Scaling properties of the Parkfield aftershock sequence

Aftershock sequences present a unique opportunity to study the physics of earthquakes. Important questions concern the fundamental origin of three widely applicable scaling laws: (1) Gutenberg-Richter frequency-magnitude scaling, (2) Omori's law for aftershock decay rates, and (3) Bath's law for the difference between the magnitude of the largest aftershock and a mainshock. The high-resolution Parkfield seismic network provided the opportunity for detailed studies of the aftershock sequence following the 28 September 2004, M 6.0 Parkfield earthquake. In this article it is shown that aftershocks satisfy the Gutenberg-Richter scaling relation only for relatively large times after the mainshock. There is a systematic time delay for the establishment of this scaling law.

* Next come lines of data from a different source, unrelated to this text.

Lemma elem_of_numbered w q l : (q, l) ∈ numbered w ↔ 0 ≤ q ∧ levels w !! Z.to_nat q = Some l.
Proof.
  unfold numbered, bits. rewrite list_elem_of_lookup. split.
  - intros [i Hi]. apply lookup_zip_Some in Hi as [Hi1 Hi2].
    apply list_lookup_fmap_Some in Hi1 as (k & -> & [-> _]%lookup_seq). simpl. rewrite Nat2Z.id. split; [lia|done].
  - intros [Hq Hl]. exists (Z.to_nat q). apply lookup_zip_Some. split; [|done].
    apply list_lookup_fmap_Some. exists (Z.to_nat q). split; [lia|].
    apply lookup_seq. apply lookup_lt_Some in Hl. lia.
Qed.

Definition expired_in (w : Window) (latest t : Z) (entries : list (Z * levelState)) (q : Z) : Prop :=
  Exists (λ e, e.1 = q ∧ t < level_cutoff w latest e.2) entries.

Lemma expired_numbered w latest t q :
  0 ≤ q < Z.of_nat (length (levels w)) → expired_in w latest t (numbered w) q ↔ retained w latest t q = false.
Proof.
  intros Hq. unfold expired_in, retained. rewrite Exists_exists. split.
  - intros ([q' l] & [Hq' Hl]%elem_of_numbered & Heq & Hlt). simpl in *. subst. rewrite Hl. by apply Z.leb_gt.
  - destruct (lookup_lt_is_Some_2 (levels w) (Z.to_nat q)) as [l Hl]; [lia|]. rewrite Hl. intros Hlt. breflect.
    exists (q, l). split; [apply elem_of_numbered; split; [lia|done]|done].
Qed.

The temporal evolution of the rates of occurrence of aftershocks is quantified using the generalized Omori's law. This scaling law contains two characteristic times c and tau . The analysis suggests that the parameter c plays the role of a characteristic time for the establishment of Gutenberg-Richter scaling. This time increases systematically with a decreasing lower magnitude cutoff. The systematic time delay is attributed to a cascade of energy from long wavelengths to short wavelengths. The parameter tau is a measure of the average time until the first aftershock occurs. We find that tau slightly varies with the lower magnitude cutoff of the sequence. We also note that the largest aftershock inferred from an extrapolation of Gutenberg-Richter scaling, M 5.0, is equal to the largest observed aftershock. This scaling associated with the universal applicability of Bath's law is attributed to a constant partitioning of energy between a mainshock and its associated aftershock sequence. We also give in this article the distribution of interoccurrence times between successive aftershocks. We show that this distribution is well approximated by a nonhomogeneous Poissons process driven by the modified Omori's law. The self-consistency between interoccurrence statistics and decay rates is taken as further evidence for the applicability of our studies.